Fig. 3: Remodeling of glycosylation by lead compounds is independent of the glucocorticoid receptor (GR).

a Chemical structure of NSC80997 and NSC255112. b Representative images of MCF7^WT cells treated with DMSO, 10 µM or 10 nm NSC80997 or dexamethasone for 24 h, stained with isotype or anti-GR antibody (green) and DAPI (magenta). Scale bar represents 20 µm. c Bar diagram shows cell surface VVA binding to HEK293^WT cells treated for 24 h with increasing concentrations of mifepristone, mometasone furoate, cortisone, cortisol, dexamethasone, or NSC80997. DMSO and methanol served as controls.
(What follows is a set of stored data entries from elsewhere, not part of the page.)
Lemma drop_ref_run s n : 0 < n < 2 ^ 16 -> zget (sy_table s) idx = Some (refs_left n e) ->
  drop_ref idx s = Done (n =? 1) (s <| sy_table ::= zset idx (refs_left (n - 1) e) |>).
Proof.
  intros Hn He. rewrite (drop_ref_done s idx _ He). unfold dropped, refs_left.
  destruct (Z.eqb_spec n 0); [lia|]. simpl. rewrite u16_small by lia.
  by destruct (Z.eqb_spec (n - 1) 0), (Z.eqb_spec n 1); try lia.
Qed.

Lemma put_ref_run n s :
  synx_good s -> has_refs idx e n s0 s -> 0 < n < 2 ^ 16 ->
  wp (synx_global_put_ref idx) (fun _ s' => synx_good s' /\ has_refs idx e (n - 1) s0 s') s.
Proof.
  intros Hg Hr Hn. destruct (good_ok s Hg) as [l Ho]. eapply wp_on_table; [done|].
  rewrite valid_idx_true. cbn [negb]. apply wp_bind.
  eapply (wp_edit l s _ idx (refs_left n e) (refs_left (n - 1) e) (n =? 1)); [done|done|lia|apply Hr| |apply refs_left_books| |].
  - apply refs_left_tamer; lia.
  - intros s1 He1. by apply drop_ref_run.
  - intros s1 Hg1 Ho1 Hq1. destruct Hr as [He Hb Hj Hbj]. pose proof (zget_Some _ _ _ He).
    assert (zget (sy_table s1) idx = Some (refs_left (n - 1) e)) as He1.
    { rewrite (qu_entry _ _ Hq1 idx) by lia. by apply zget_zset_eq. }
    assert (forall j, j <> 0 -> j <> idx -> zget (sy_table s1) j = zget (sy_table s0) j) as Hj1.
    { intros j Hj0 Hji. rewrite (qu_entry _ _ Hq1 j Hj0). simpl. rewrite zget_zset_ne by done. by apply Hj. }
    destruct (Z.eqb_spec n 1) as [->|Hne].
    + destruct (clear_index_run l false s1 idx Ho1 ltac:(lia)) as (bm & Hrun & Hob & Hc & Hcj).
      eapply wp_done; [exact Hrun|]. split; [by eapply good_bitmap|]. split; [done|done|done|].
      intros j Hj0 Hji. simpl. rewrite Hcj by done. rewrite (qu_bitmap _ _ Hq1). by apply Hbj.
    + apply wp_ret. split; [done|]. split; [done| |done|].
      * rewrite (qu_bitmap _ _ Hq1). simpl. rewrite Hb. by destruct (Z.eqb_spec n 0), (Z.eqb_spec (n - 1) 0); try lia.
      * intros j Hj0 Hji. rewrite (qu_bitmap _ _ Hq1). by apply Hbj.
Qed.

Lemma ref_ops_run ops n rs n' s :
  ref_spec n ops = Some (rs, n') -> 0 <= n < 2 ^ 16 -> synx_good s -> has_refs idx e n s0 s ->
  wp (run_ref_ops idx ops) (fun rs' s' => rs' = rs /\ synx_good s' /\ has_refs idx e n' s0 s') s.
Proof.
  revert n rs s. induction ops as [|op ops IH]; intros n rs s Hspec Hn Hg Hr; cbn [ref_spec run_ref_ops] in *.
  { injection Hspec as <- <-. by apply wp_ret. }
  assert (exists r n1 rs1, rs = r :: rs1 /\ ref_spec n1 ops = Some (rs1, n') /\ 0 <= n1 < 2 ^ 16 /\
    wp (run_ref_op idx op) (fun r' s' => r' = r /\ synx_good s' /\ has_refs idx e n1 s0 s') s)
    as (r & n1 & rs1 & -> & Hspec1 & Hn1 & Hop).
  { destruct op.
    - destruct (Z.eqb_spec n 0) as [->|H0].
      + apply bind_Some in Hspec as ([rs1 n1] & Hs & [= <- <-]). exists (- SYNX_NOENT), 0, rs1.
        split_and!; [done..|]. by apply (get_ref_run 0).
      + destruct (Z.leb_spec (2 ^ 16) (n + 1)); [done|].
        apply bind_Some in Hspec as ([rs1 n1] & Hs & [= <- <-]). exists 0, (n + 1), rs1.
        split_and!; [done|done|lia|lia|]. eapply wp_mono; [apply (get_ref_run n); [done|done|lia|lia]|].
        intros r' s'. by destruct (Z.eqb_spec n 0).
    - destruct (Z.eqb_spec n 0) as [->|H0]; [done|].
      apply bind_Some in Hspec as ([rs1 n1] & Hs & [= <- <-]). exists 0, (n - 1), rs1.
      split_and!; [done|done|lia|lia|]. apply wp_bind. eapply wp_mono; [apply (put_ref_run n); [done|done|lia]|].
      intros ? s' ?. by apply wp_ret. }
  apply wp_bind. eapply wp_mono; [exact Hop|]. intros r' s1 (-> & Hg1 & Hr1).
  apply wp_bind. eapply wp_mono; [by apply (IH n1 rs1)|]. intros rs' s2 (-> & Hg2 & Hr2). by apply wp_ret.
Qed.
End references.

(** C11: Any sequence of [synx_global_get_ref] and [synx_global_put_ref] on an object
    that no composite waits for refines a counter: the entry is wiped and its index
    becomes free with the last reference, a dead object cannot be revived, and no other
    entry or index is touched. *)
Theorem object_refs_refine_counter idx e ops rs n' s :
  synx_good s -> 0 < idx < SYNX_GLOBAL_MAX_OBJS -> zget (sy_table s) idx = Some e ->
  sg_handle e <> 0 -> sg_refcount e <> 0 -> sg_num_child e = 0 ->
  (unsettled e = false \/ sg_parents e = no_parents) -> bitmap_bit (sy_bitmap s) idx = true ->
  ref_spec (sg_refcount e) ops = Some (rs, n') ->
  wp (run_ref_ops idx ops) (fun rs' s' => rs' = rs /\ synx_good s' /\ has_refs idx e n' s s') s.
Proof.
  intros Hg Hi He Hh Hr Hn Hs Hb Hspec. destruct (good_ok s Hg) as [l Ho].
  pose proof (mw_entries _ (or_mem _ _ _ Ho) _ _ He) as Hw.
  apply (ref_ops_run idx Hi e s Hh Hn) with (n := sg_refcount e); [|done| |done|].
  - intros p Hp. unfold slots. destruct Hs as [->| ->]; [done|]. case_match; [by apply count_no_parents|done].
  - apply Hw.
  - split; [|by rewrite Hb; destruct (Z.eqb_spec (sg_refcount e) 0)|done..].
    unfold refs_left. destruct (Z.eqb_spec (sg_refcount e) 0); [done|]. rewrite He. by destruct e.
Qed.

(** ** Allocation *)

(** C21: The allocation returns, however many races it loses to other processors: with an
    index that was free and that nobody else took, or with the answer that none is
    left; the table is not touched. *)
Theorem alloc_index_spec s :
  synx_ok s ->
  wp synx_global_alloc_index
     (fun out s' => synx_ok s' /\ sy_table s' = sy_table s /\
                    alloc_result (sy_bitmap s) out (sy_bitmap s')) s.
Proof.
  intros [l Ho]. eapply wp_on_table; [done|].
  eapply wp_mono; [apply alloc_loop_spec; [done|apply Nat.lt_succ_r, zeros_bound]|].
  intros out s' (? & ? & _ & ?). split_and!; [by exists l|done..].
Qed.
(** [keeps]: the controller still has its reference. *)
Lemma attach_tail_run d fence g h fr (keeps : bool) :
  drv_ok d -> dd_dma_fences d !! fence = Some g -> stands_for fr g -> fence_at d h = Some fr ->
  hf_refcount fr = refs_word (mk_refs keeps false 1) -> hf_flags fr = 0 -> hf_parents_cnt fr = 0 ->
  env_alloc_fails (dd_env d) (dd_tick d) = false ->
  let refused := env_dma_signaled (dd_env d) fence (S (dd_tick d)) in
  let signaled_now := env_dma_signaled (dd_env d) fence (S (S (dd_tick d))) in
  exists d', attach_tail fence h d = Done (if refused && negb signaled_now then - ENOENT else 0) d' /\ drv_ok d' /\
    fence_at d' h
      = Some (set_refs (mk_refs keeps (negb refused) 0)
                (if refused && signaled_now then signaled (u32 (df_error g)) fr else fr)) /\
    forall x, x <> h -> fence_at d' x = fence_at d x.
Proof.
  intros Hd Eg Hst E Ew Hfl Hpc Ha refused signaled_now. set (r := mk_refs keeps false 1) in *.
  assert (parents_of fr = []) as Hpar by (unfold parents_of; by rewrite Hpc).
  destruct (add_callback_spec d h fr r fence g) as (d1 & Hcb & Hd1 & E1 & Hfr); try done.
  { unfold is_signaled_hw. by rewrite Hfl. }
  { by rewrite Hpc. }
  { rewrite Hpar. by apply NoDup_nil. }
  { rewrite Hpar. apply not_elem_of_nil. }
  { unfold r, no_refs. simpl. by rewrite andb_false_r. }
  fold refused signaled_now in Hcb, E1.
  assert (forall fe re, fence_at d1 h = Some fe -> refs_wf re -> hf_refcount fe = refs_word re -> rf_hlos re = 1 ->
    flag (hf_flags fe) MSM_HW_FENCE_FLAG_INTERNAL_OWNED = false ->
    exists d', attach_tail fence h d = Done (if refused && negb signaled_now then - ENOENT else 0) d' /\ drv_ok d' /\
      fence_at d' h = Some (set_refs (re <| rf_hlos := 0 |>) fe) /\
      forall x, x <> h -> fence_at d' x = fence_at d x) as Hend.
  { intros fe re Ee Hre Ewe H1 Hint. destruct (creator_leaves d1 h fe re Hd1 Ee Hre Ewe H1 Hint) as [Hl Hok].
    eexists. unfold attach_tail. rewrite (bind_run _ _ _ _ _ Hcb), (bind_run _ _ _ _ _ Hl). split; [done|].
    split; [exact Hok|]. split; [exact (fence_at_put_eq d1 h _ fe Ee)|].
    intros x Hx. rewrite fence_at_put_ne by congruence. apply Hfr; [done|rewrite Hpar; apply not_elem_of_nil]. }
  clearbody refused signaled_now. destruct refused; [destruct signaled_now|]; cbn [negb andb] in E1, Hend |- *.
  - apply (Hend _ r E1); [done|exact Ew|done|unfold signaled; simpl; by rewrite Hfl].
  - apply (Hend _ r E1); [done|exact Ew|done|by rewrite Hfl].
  - set (r' := mk_refs keeps true 1). rewrite <- (set_refs_set_refcount fr _ (refs_word r')).
    apply (Hend _ r' E1); [done|done|done|simpl; by rewrite Hfl].
Qed.
(** What the caller vouches for. *)
Definition session_pre (session : option synx_session) (o : session_op) (s : system P) : Prop :=
  session_at session (sys_drv s) /\
  match o with
  | SCreate (Some p) => opt_arg (sp_fence p) (sys_drv s)
  | SRecover id => id_known (_get_hw_fence_client_id id) (sys_drv s)
  | SImport params => import_at session params s
  | _ => True
  end.

Lemma both_safe_unit {A} (pre : system P -> Prop) (m : M (system P) A) Q :
  safe_in good sys_stays pre m Q -> safe_in good sys_stays pre (m;;; ret tt) anything.
Proof.
  intros Hm. eapply (safe_seq pre (fun _ => True)); [done|exact _|exact Hm|]. intros ?. by apply safe_ret.
Qed.

(** C17: A client of the synx API cannot break either driver.  From any good state of
    both, creating, releasing, signaling, recovering, asking for fences and statuses
    and importing dma-fences, arrays of them and handles of either driver return,
    whatever handles are passed and whatever the other driver and the kernel answer; both
    drivers are good again, no client of a session and no dma-fence somebody holds went away.
    The caller vouches for its session, for the dma-fences it passes and for those its
    handles stand for. *)
Theorem session_call_keeps_both_ok handle0 session o (s : system P) :
  good s -> 0 <= handle0 -> session_pre session o s ->
  exists s', run_session_op handle0 session o s = Done tt s' /\ good s' /\ sys_stays s s'.
Proof.
  intros Hs Hh Hp.
  assert (forall m, safe_in good sys_stays (session_pre session o) m anything ->
    exists s', m s = Done tt s' /\ good s' /\ sys_stays s s') as Hrun.
  { intros m Hm. pose proof (Hm s Hs Hp) as Hw. apply wp_inv in Hw as ([] & s' & E & Hs' & Hst & _). by exists s'. }
  apply Hrun. destruct o as [params| | | | | |params]; eapply both_safe_unit.
  - eapply safe_drv; [|by apply (safe_session_create handle0 session params)].
    intros ? [? Hf]. split; [done|]. by destruct params.
  - eapply safe_drv; [|apply (safe_session_release session)]. by intros ? [? _].
  - eapply safe_drv; [|apply (safe_session_signal session)]. by intros ? [? _].
  - eapply safe_drv; [|apply safe_session_recover]. by intros ? [_ ?].
  - eapply safe_drv; [|apply (safe_session_get_fence (fun _ => True))]. done.
  - eapply safe_drv; [|apply (safe_session_get_status (fun _ => True))]. done.
  - eapply safe_pre; [|apply (safe_import handle0 session params)]. by intros ? _ [? ?].
Qed.
End any_call.

(** A handle stands for the entry of its 17 bits of index, also in a table that is
    larger. *)
Lemma status_of_handle d session se h f :
  drv_ok d -> hw_session session = Some se -> 0 <= h -> fence_at d (h mod 2 ^ 17) = Some f ->
  synx_hwfence_get_status session (handle_of h) d
  = Done (hw_fence_interop_to_synx_signal_status (hf_flags f) (hf_error f)) d.
Proof.
  intros Hd Es Hh E. unfold synx_hwfence_get_status. rewrite Es, handle_flagged, handle_index by done. cbn [negb].
  pose proof (fence_at_in _ _ _ (do_table _ Hd) E) as Hin. unfold hw_fence_get_flags_error.
  rewrite bind_assoc, (bind_run get _ d d d) by done. rewrite (get_hw_fence_in d) by (apply Hd || done).
  by rewrite bind_assoc, (bind_run _ _ _ _ _ (get_fence_run _ _ _ E)).
Qed.
(* ===== verification/Ipclite.v ===== *)
(** * ipclite: messages between processors

    [msm/synx/ipclite.c] and [ipclite.h] of the synx driver: every pair of processors has
    a partition of the shared memory with two rings of 64-bit messages; a mailbox
    interrupt tells the other side.  The rings, the interrupt handler, sending, the
    registration of clients, the partitions and the channels to them, and the
    recovery from a processor that stopped.

    A pointer to a word of the descriptors is its index, a pointer into a ring the byte
    offset from the start of the partition; so the one ring of the loopback partition is
    one object under two names, as in the code.  A mailbox message and a call of a
    registered client are events.  The debug statistics and logs, off by default, are
    left out.

    The theorems: over any sequence of sends, interrupts and steps of the remote
    processors, the channels are bounded queues; a processor that stopped starts again
    with empty queues; what breaks the interrupt handler. *)
From S2P Require Import Prelude SynxGlobal.
From Stdlib Require Import Lia.

(** ** Constants *)

Definition EOPNOTSUPP : Z := 95.
Definition ETIMEDOUT : Z := 110.
Definition IRQ_HANDLED : Z := 1.

Definition IPCMEM_GLOBAL_HOST : Z := 254.
Definition IPCMEM_INVALID_HOST : Z := 255.

Definition IPCMEM_INIT_COMPLETED : Z := 1.

Definition IPCLITE_MSG_SIGNAL : Z := 0.
Definition IPCLITE_MEM_INIT_SIGNAL : Z := 1.
Definition IPCLITE_VERSION_SIGNAL : Z := 2.
Definition IPCLITE_TEST_SIGNAL : Z := 3.
Definition IPCLITE_SSR_SIGNAL : Z := 4.
Definition MAX_CHANNEL_SIGNALS : Z := 6.

Definition FIFO_FULL_RESERVE : Z := 8.

(** [enum ipclite_channel_status] *)
Definition INACTIVE : Z := 0.
Definition IN_PROGRESS : Z := 1.
Definition ACTIVE : Z := 2.

Definition IPCLITE_GLOBAL_ATOMIC : Z := 1.

Definition IPCMEM_TOC_SIZE : Z := 4 * 1024.
Definition GLOBAL_PARTITION_SIZE : Z := 128 * 1024.
Definition GLOBAL_PARTITION_FLAGS : Z := 3.
Definition GLOBAL_PARTITION_TYPE : Z := 255.
Definition GLOBAL_REGION_OFFSET : Z := 4 * 1024.
Definition GLOBAL_REGION_SIZE : Z := 124 * 1024.

Definition DEFAULT_PARTITION_TYPE : Z := 0.
Definition LOOPBACK_PARTITION_TYPE : Z := 1.
Definition DEFAULT_DESCRIPTOR_OFFSET : Z := 1024.
Definition DEFAULT_DESCRIPTOR_SIZE : Z := 3 * 1024.
Definition DEFAULT_FIFO0_OFFSET : Z := 4 * 1024.
Definition DEFAULT_FIFO0_SIZE : Z := 8 * 1024.
Definition DEFAULT_FIFO1_OFFSET : Z := 12 * 1024.
Definition DEFAULT_FIFO1_SIZE : Z := 8 * 1024.
Definition DEFAULT_PARTITION_SIZE : Z := 32 * 1024.
Definition DEFAULT_PARTITION_FLAGS : Z := 3.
Data was assessed by flow cytometry, is presented as mean fluorescence intensity (MFI) (arbitrary units) and is representative of two independent experiments. d NSC80997-mediated Tn induction in GR knock-out (Δ) cell lines. Bar diagram shows VVA binding to HEK293^WT, HEK293^{KO NR3C1} and HEK293^{KO NR3C4} cells treated with 10 µM NSC80997 or DMSO control for 24 h. Lectin binding was assessed by flow cytometry and data are presented as average MFI values (arbitrary units) of two independent experiments. e The methyl ketone in NSC80997 was reduced to a secondary alcohol in NSC80997-KR highlighted in red. f Bar diagram shows VVA binding to HEK293^WT cells treated with increasing concentrations of NSC80997 or the ketone reduced derivative (NSC80997-KR). VVA binding was measured by flow cytometry and is presented as average MFI ± SEM from three independent experiments. ***P < 0.0001, **P < 0,005 (t-test).